OBJECTIVES: Bowel urgency is one of the most bothersome symptoms for nonconstipated IBS patients. The efficacy of alosetron in control of bowel urgency and Global Improvement of IBS symptoms were evaluated in a multicenter double-blind, randomized, placebo-controlled study. METHODS: Female IBS patients with lack of satisfactory control of bowel urgency were randomized 2:1 alosetron 1 mg twice daily or placebo treatment groups. The primary endpoint was the proportion of days wit satisfactory control of bowel urgency during the 12-wk treatment period and 2-wk follow-up period. Secondary endpoints included IBS Global Improvement (responder defined as patient-reported moderate or substantial improvement in IBS symptoms) and improvements in bowel function (stool frequency, consistency, and sensation of incomplete evacuation). RESULTS: A total of 801 women were randomized to the alosetron (n = 532) or placebo groups (n = 269). Physicians classified 98% of patients with diarrhea-predominant IBS. Patients treated with alosetron had a significantly greater proportion of days with satisfactory control of urgency compared to placebo for the treatment period (73% vs 57%, p < 0.001). A significantly greater number of patients treated with alosetron were IBS Global Improvement responders compared to placebo at week 12 (76% vs 44%, p < 0.001). IBS Global Improvement responders had more days with satisfactory control of urgency at week 12 (88% vs 48%) as well as firmer stools, fewer stools/day, and fewer days with incomplete evacuation compared with nonresponders.
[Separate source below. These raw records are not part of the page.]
(** What follows a high surrogate cannot be read as a low one. *)
Lemma escaped_head (s : pystr) (tail : pystr) (a2 b2 c2 d2 : N) (r3 : pystr) :
  match s with
  | b :: _ => is_low_surrogate b = false
  | [] => True
  end ->
  flat_map escape_char s ++ 34%N :: tail
  = 92%N :: 117%N :: a2 :: b2 :: c2 :: d2 :: r3 ->
  exists u2, hex4 a2 b2 c2 d2 = Some u2 /\ is_low_surrogate u2 = false.
Proof.
  destruct s as [|b s']; [discriminate|].
  intros Hb E. cbn [flat_map] in E. rewrite <- app_assoc in E.
  destruct (escape_char_cases b)
    as [(_ & _ & N92 & Eb)|[(e & Ne & _ & Eb)|[(Lb & Eb)|(Lb & Eb)]]];
    rewrite Eb in E.
  - injection E as E _. contradiction.
  - injection E as E _. contradiction.
  - unfold u_escape in E. injection E as <- <- <- <- _.
    exists b. split; [now apply hex4_u_escape|exact Hb].
  - destruct (first_half_high (b - 65536)) as [B L].
    revert E B L.
    generalize (u_escape (N.lor 56320 (N.land (b - 65536) 1023))).
    generalize (N.lor 55296 (N.land (N.shiftr (b - 65536) 10) 1023)).
    intros s1 rest E B L.
    unfold u_escape in E. injection E as <- <- <- <- _.
    exists s1. split; [now apply hex4_u_escape|exact L].
Qed.

(** Scanning the escaped form of a string gives the string back. *)
Lemma scanstring_escaped (s tail : pystr) :
  valid_text s = true ->
  scanstring (flat_map escape_char s ++ 34%N :: tail) = Some (s, tail).
Proof.
  induction s as [|c s IH]; intros V.
  - reflexivity.
  - unfold valid_text in V. cbn [forallb no_surrogate_pair] in V.
    apply andb_true_iff in V as [V1 V2].
    apply andb_true_iff in V1 as [Vc V1].
    apply andb_true_iff in V2 as [Vp V2].
    apply N.ltb_lt in Vc.
    assert (IH' : scanstring (flat_map escape_char s ++ 34%N :: tail)
                  = Some (s, tail)).
    { apply IH. unfold valid_text. now rewrite V1, V2. }
    cbn [flat_map]. rewrite <- app_assoc.
    destruct (escape_char_cases c)
      as [(L32 & N34 & N92 & Ec)|[(e & Ne & Be & Ec)|[(Lc & Ec)|(Lc & Ec)]]];
      rewrite Ec.
    + cbn [app]. rewrite scan_plain by assumption. rewrite IH'. reflexivity.
    + cbn [app]. rewrite scan_backslash with (ch := c) by assumption.
      rewrite IH'. reflexivity.
    + unfold u_escape. cbn [app].
      rewrite scan_u4_high with (u := c).
      * rewrite IH'. reflexivity.
      * now apply hex4_u_escape.
      * intros Hh a2 b2 c2 d2 r3 E.
        apply escaped_head with (s := s) (tail := tail) (r3 := r3); [|exact E].
        destruct s as [|b s']; [exact I|].
        rewrite Hh in Vp. cbn [andb] in Vp.
        now apply negb_true_iff in Vp.
    + destruct (surrogates_of (c := c)) as (Hh & Hl & B1 & B2 & Ecomb); [lia|].
      unfold u_escape. cbn [app].
      rewrite scan_pair with (u := N.lor 55296 (N.land (N.shiftr (c - 65536) 10) 1023))
                             (u2 := N.lor 56320 (N.land (c - 65536) 1023));
        try assumption; try (now apply hex4_u_escape).
      rewrite Ecomb, IH'. reflexivity.
Qed.
(** * Traced "complex operation" workflow of the Flask demo (flask_app/app.py)

    The development embeds the request handler [complex_operation] and its
    two helpers [async_operation] and [external_api_call] as functions over
    an explicit tracer state.  What the handler takes from its libraries is
    modelled as follows.

    - [tracer.start_as_current_span(name)] is the context manager of the
      OpenTelemetry API: on entry it creates a span whose parent is the
      current span of the calling context and makes it current; on exit it
      restores the previous current span, records an error status when the
      body left by an exception, ends the span and hands it to the span
      processor ([on_end]).  A body that leaves normally keeps the status
      the span was created with, which the specification calls success.
    - [await asyncio.sleep(d)] lets [d] units of time pass.  The work of a
      phase is the body of its [with] block; the environment says, for each
      body, how long it sleeps and whether an exception is raised when it
      resumes.
    - [asyncio.gather] wraps each coroutine in a task holding a copy of the
      caller's context and runs the tasks on the single threaded event loop.
      The caller is resumed when all have returned or, the call in the source
      leaving [return_exceptions] at its default, with the first exception
      raised, once the tasks whose timers are due at that same time have
      taken their step; tasks due later are left suspended.
    - [requests.get] either raises (transport failure) or returns a response
      with a status code and a body; [response.json()] decodes the body or
      raises.
    - Times are natural numbers of an arbitrary unit of the monotonic clock;
      the draws of [random.uniform] are inputs.

    Spans added by the Flask and requests auto-instrumentation are created
    inside those libraries and are not part of the model, and the model ends
    when the handler returns or raises. *)

From Stdlib Require Import String List Arith Lia Bool DecimalString.
From stdpp Require Import base list strings.
Import ListNotations.
Open Scope string_scope.
Open Scope nat_scope.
Alosetron-treated patients showed improvements in bowel functions compared to placebo-treated patients. Constipation was the most commonly reported adverse event. CONCLUSIONS: Alosetron is effective at managing bowel urgency in women with diarrhea-predominant IBS. The IBS Global Improvement assessment correlated with improvements in bowel function and may be a useful tool in future. IBS clinical trials. (Am J Gastroenterol 2001;96:2662-2670. (C) 2001 by Am. Coll. of Gastroenterology).